American consumers’ attitudes toward Facebook appear to be cooling, based on the results of a Pew Research Center survey released Wednesday.
Forty-two percent of the roughly 4,600 people who responded to the May poll said they had taken a break of several weeks from checking the platform.
Approximately 68 percent of adults in the United States use Facebook, suggests a survey Pew conducted in January. Roughly 75 percent of participants in that poll said they accessed it daily. Daily users typically accessed Facebook several times a day.
“Facebook’s probably losing subscribers for a number of reasons,” said Michael Jude, program manager at Stratecast/Frost & Sullivan.
“First, demographics — the crowd that made Facebook great is into new things, and it’s losing its newness,” he told the E-Commerce Times. “Facebook always was a fashion, but now that the baby boomers have accepted it, it’s probably looking more and more establishment to the ‘newer is better’ crowd.”

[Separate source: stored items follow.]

Lemma collect_labels {A B C} (f : A -> result (list (C * B))) (g : A -> list C) l out :
  (forall x ys, f x = Ok ys -> map fst ys = g x) ->
  collect f l = Ok out -> map fst out = flat_map g l.
Proof.
  intro Hf. revert out. induction l as [|x l IH]; simpl; intros out H.
  - now inversion H.
  - destruct (f x) as [ys|] eqn:Ex; simpl in H; [|discriminate].
    destruct (collect f l) as [zs|]; simpl in H; [|discriminate].
    inversion H; subst. rewrite map_app. f_equal; auto.
Qed.

(** The labels do not depend on the data. *)
Lemma daily_summary_columns df out :
  empty df = false -> daily_summary df = Ok out -> col_names out = daily_columns.
Proof.
  intros He H. unfold daily_summary in H. rewrite He in H.
  destruct (resample_D_agg df agg_spec) as [[ix cols]|] eqn:E; simpl in H; [|discriminate].
  inversion H; subst. clear H. unfold col_names. simpl. rewrite map_map. simpl.
  unfold resample_D_agg in E.
  destruct (index df) as [|name tz vals|]; try discriminate.
  cbv zeta in E.
  destruct (day_bins (wall_clock tz vals)) as [bins|]; cbn [bind] in E; [|discriminate].
  destruct (forallb _ agg_spec); [|discriminate].
  destruct (collect _ agg_spec) as [cs|] eqn:Ec; simpl in E; [|discriminate].
  inversion E; subst. clear E.
  apply (collect_labels _ (fun e => map (fun s => (fst e, stat_name s)) (snd e))) in Ec.
  2:{ intros x ys. apply agg_column_labels. }
  rewrite <- (map_map fst flat_name), Ec. reflexivity.
Qed.


(** C5 (as amended).  An empty input gives the empty table, which has no
    rows.  In a table that holds the three aggregated columns, wind speed
    among them, three hourly rows of one local day with temperatures 70, 72,
    68 and precipitation 0, 1.0, 0 give one row for that day, with
    temperature mean 70, min 68, max 72 and precipitation sum 1.0.  The
    columns of a non-empty result are always the five
    [<measurement>_<statistic>] labels. *)
Theorem daily_summary_single_day name (t0 t1 t2 d : Z) cols ws :
  day_of t0 = d -> day_of t1 = d -> day_of t2 = d ->
  lookup "temperature_2m" cols = Some (Float64 [Val 70; Val 72; Val 68]) ->
  lookup "precipitation" cols = Some (Float64 [Val 0; Val 1; Val 0]) ->
  lookup "wind_speed_10m" cols = Some (Float64 ws) -> List.length ws = 3 ->
  daily_summary (mkFrame (DatetimeIndex name None [Some t0; Some t1; Some t2]) cols)
  = Ok (mkFrame (DatetimeIndex name None [Some (d * day_ns)%Z])
                [ ("temperature_2m_mean", Float64 [Val 70]);
                  ("temperature_2m_min", Float64 [Val 68]);
                  ("temperature_2m_max", Float64 [Val 72]);
                  ("precipitation_sum", Float64 [Val 1]);
                  ("wind_speed_10m_mean", Float64 [mean ws]) ])
  /\ (forall df, empty df = true ->
        daily_summary df = Ok empty_frame /\ nrows empty_frame = 0)
  /\ (forall df out, empty df = false -> daily_summary df = Ok out ->
        col_names out = daily_columns).
Proof.
  intros H0 H1 H2 Ht Hp Hw Hlen.
  split; [|split].
  2:{ intros df He. split; [now apply daily_summary_empty|reflexivity]. }
  2:{ apply daily_summary_columns. }
  destruct ws as [|w0 [|w1 [|w2 [|? ?]]]]; try discriminate. clear Hlen.
  unfold daily_summary.
  assert (He : empty (mkFrame (DatetimeIndex name None [Some t0; Some t1; Some t2]) cols)
               = false).
  { unfold empty, nrows. simpl. destruct cols; [discriminate|reflexivity]. }
  rewrite He. unfold resample_D_agg. cbn [index columns].
  assert (Hk : forallb (fun e : string * list stat => has_key (fst e) cols) agg_spec = true).
  { unfold agg_spec, has_key. cbn [forallb fst]. now rewrite Ht, Hp, Hw. }
  assert (Hb : day_bins (wall_clock None [Some t0; Some t1; Some t2]) = Ok [d]).
  { unfold wall_clock, day_bins, days_present. cbn [flat_map app].
    rewrite H0, H1, H2. cbn [fold_left].
    rewrite !Z.min_id, !Z.max_id.
    replace (d - d + 1)%Z with 1%Z by lia.
    change (Z.to_nat 1) with 1. cbn [seq map Z.of_nat]. do 2 f_equal. lia. }
  cbv zeta. rewrite Hb. cbn [bind]. rewrite Hk.
  unfold wall_clock, agg_spec. cbn [collect].
  unfold agg_column. cbn [fst snd]. rewrite Ht, Hp, Hw.
  unfold rows_of_day. cbn [combine flat_map fst snd app map].
  rewrite H0, H1, H2, Z.eqb_refl. cbn [app bind].
  reflexivity.
Qed.

End AggregatorClaims.

(** C5, counterexample.  The three rows of the claim in a table that holds
    temperature and precipitation and no wind speed: [daily_summary] yields
    no row, it raises [KeyError]. *)
Lemma daily_summary_without_wind_raises :
  let t := 1756944000000000000%Z in
  let df := mkFrame (DatetimeIndex (Some "time") None
                       [Some t; Some (t + hour_ns)%Z; Some (t + 2 * hour_ns)%Z])
                    [ ("temperature_2m", Float64 [Val 70; Val 72; Val 68]);
                      ("precipitation", Float64 [Val 0; Val 1; Val 0]) ] in
  day_of t = day_of (t + 2 * hour_ns)%Z
  /\ empty df = false
  /\ daily_summary df = Raise (PyExc KeyError "Column(s) do not exist").
Proof.
  intros t df. split; [reflexivity|]. split; [reflexivity|].
  vm_compute. reflexivity.
Qed.

Lemma daily_summary_single_day_witness :
  let t := 1756944000000000000%Z in
  daily_summary
    (mkFrame (DatetimeIndex (Some "time") None
                [Some t; Some (t + hour_ns)%Z; Some (t + 2 * hour_ns)%Z])
             [ ("temperature_2m", Float64 [Val 70; Val 72; Val 68]);
               ("precipitation", Float64 [Val 0; Val 1; Val 0]);
               ("wind_speed_10m", Float64 [Val 2; NaN; Val 3]) ])
  = Ok (mkFrame (DatetimeIndex (Some "time") None [Some (20335 * day_ns)%Z])
                [ ("temperature_2m_mean", Float64 [Val 70]);
                  ("temperature_2m_min", Float64 [Val 68]);
                  ("temperature_2m_max", Float64 [Val 72]);
                  ("precipitation_sum", Float64 [Val 1]);
                  ("wind_speed_10m_mean", Float64 [mean [Val 2; NaN; Val 3]]) ])
  /\ (forall df, empty df = true ->
        daily_summary df = Ok empty_frame /\ nrows empty_frame = 0)
  /\ (forall df out, empty df = false -> daily_summary df = Ok out ->
        col_names out = daily_columns).
Proof.
  intro t.
  apply (daily_summary_single_day (Some "time") t (t + hour_ns) (t + 2 * hour_ns) 20335);
    reflexivity.
Defined.

(** ** The cache file *)

Lemma fs_write_same path file fs : fs_write path file fs path = Some file.
Proof. unfold fs_write. now rewrite String.eqb_refl. Qed.

Lemma map_combine_seq {A B} (F : nat * A -> B) (d : A) s l :
  map F (combine (seq s (List.length l)) l)
  = map (fun p => F (s + p, nth p l d)) (seq 0 (List.length l)).
Proof.
  revert s. induction l as [|a l IH]; intro s; simpl; [reflexivity|].
  rewrite Nat.add_0_r. f_equal.
  rewrite IH, <- seq_shift, map_map.
  apply map_ext. intro p. now rewrite Nat.add_succ_r.
Qed.

Lemma fix_labels_fixed h : Forall (fun s => s <> "") h -> fix_labels h = h.
Proof.
  intro H. unfold fix_labels.
  rewrite (map_combine_seq _ "" 0 h).
  transitivity (map (fun j => nth j h "") (seq 0 (List.length h)));
    [|symmetry; apply list_as_map_nth].
  apply map_ext_in. intros p Hp. apply in_seq in Hp. simpl.
  rewrite Forall_forall in H.
  destruct (String.eqb (nth p h "") "") eqn:E; [|reflexivity].
  apply String.eqb_eq in E. exfalso. apply (H (nth p h "")); [|exact E].
  apply nth_In. lia.
Qed.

Facebook usage in the 18-24 age group will fall by 5.8 percent, according to eMarketer, which estimated the company will lose 2 million under-25 users this year.
“Second, governments are beginning to notice that Facebook isn’t very secure,” Jude continued. “Our government’s asking [people in the] military and other sensitive government occupations to drop Facebook because it can disclose lots of sensitive information to bad actors.”
Privacy Problems
Facebook depends on advertising for revenues, and “must correlate a lot of personal information to target advertising,” Jude pointed out. “Many people aren’t comfortable with that.”
Pew’s May survey about user behavior in the past 12 months revealed the following:
- 54 percent of respondents aged 18 and up adjusted their privacy settings;
- Only one-third of those aged 65 or more adjusted their privacy settings, compared to 64 percent of younger users;
- 26 percent deleted the Facebook app from their cellphone; and
- 44 percent of users aged 18-29 and 12 percent of users aged 65 or more deleted the Facebook app from their cellphone.
Other findings:
- 9 percent of users downloaded personal data about them available on Facebook;
- 47 percent of those users deleted the Facebook app from their cellphone; and
- 79 percent of those users adjusted their privacy settings.
“Anyone who’s concerned about identity theft and privacy should be concerned about how Facebook is using their data,” said Rebecca Wettemann, VP of research at Nucleus Research.
“I expect abandonment rates will continue,” she told the E-Commerce Times.
Facebook “has unfortunately developed a reputation for not being very trustworthy,” Frost’s Jude noted. “It has been caught in some major lies that raise user concern, about things like whether it shares users’ data with political parties, for example.”
Those concerns possibly were fueled further when The Wall Street Journal last month reported that Facebook had sought detailed financial information from banks about their customers.
Facebook said it wanted the data to offer users better services.
However, “Facebook’s leadership certainly isn’t popular these days, and being circumspect about letting users know how information is being shared doesn’t help,” Nucleus Research Principal Analyst Barbara Peck told the E-Commerce Times.
News Feed Confusion
Many Facebook users do not understand how its News Feed works, according to results of another Pew survey, also released Wednesday.
Fifty-three percent of the U.S. adult respondents did not understand why certain posts were included in their News Feed but others were not, and 20 percent did not understand the feed well at all.
“The News Feed is very complex,” noted Alan Lepofsky, principal analyst at Constellation Research.
“Facebook leverages information — such as who you’re connected to, posts you’ve liked or reacted to, and posts you’ve commented on — to determine what to display,” he told the E-Commerce Times. “No two people see the same posts in the same order.”
Only 14 percent of Facebook users surveyed believed that ordinary users had a lot of control over content appearing in their News Feed; 28 percent thought they did not. Further, 37 percent of users aged 50 and above believed users had no control over their News Feed, but only 20 percent of those aged 18-49 shared that opinion.
“People do have some control over their News Feed, such as choosing to see ‘Top Stories’ or ‘Most Recent,’ whom to prioritize, and the ability to hide posts,” Lepofsky said. “Not everyone is aware of these features, and memes are frequently circulated containing false claims about how the News Feed restricts what you see.”
People choose their friends and the Pages they follow, and that’s what they see on their News Feed, a Facebook spokesperson said in a note provided to the E-Commerce Times by company rep Jimmy Raimo.
“Posts from friends and Pages they follow are then rank-ordered based on what’s most meaningful to them,” the spokesperson said.
To help people understand the process, Facebook has “launched an advertising campaign on Facebook; expanded our Help Center Resources; and created Inside Feed, a video blog devoted to explaining how News Feed works,” the spokesperson said.
“We know there is more work to do and we’re committed to doing it,” the spokesperson added.
Still, Facebook has “become the social media equivalent of IBM, where they don’t necessarily need to be continuously profitable to survive,” Nucleus’ Peck observed. IBM has had one positive quarter out of the past 22, “and they’re still around.”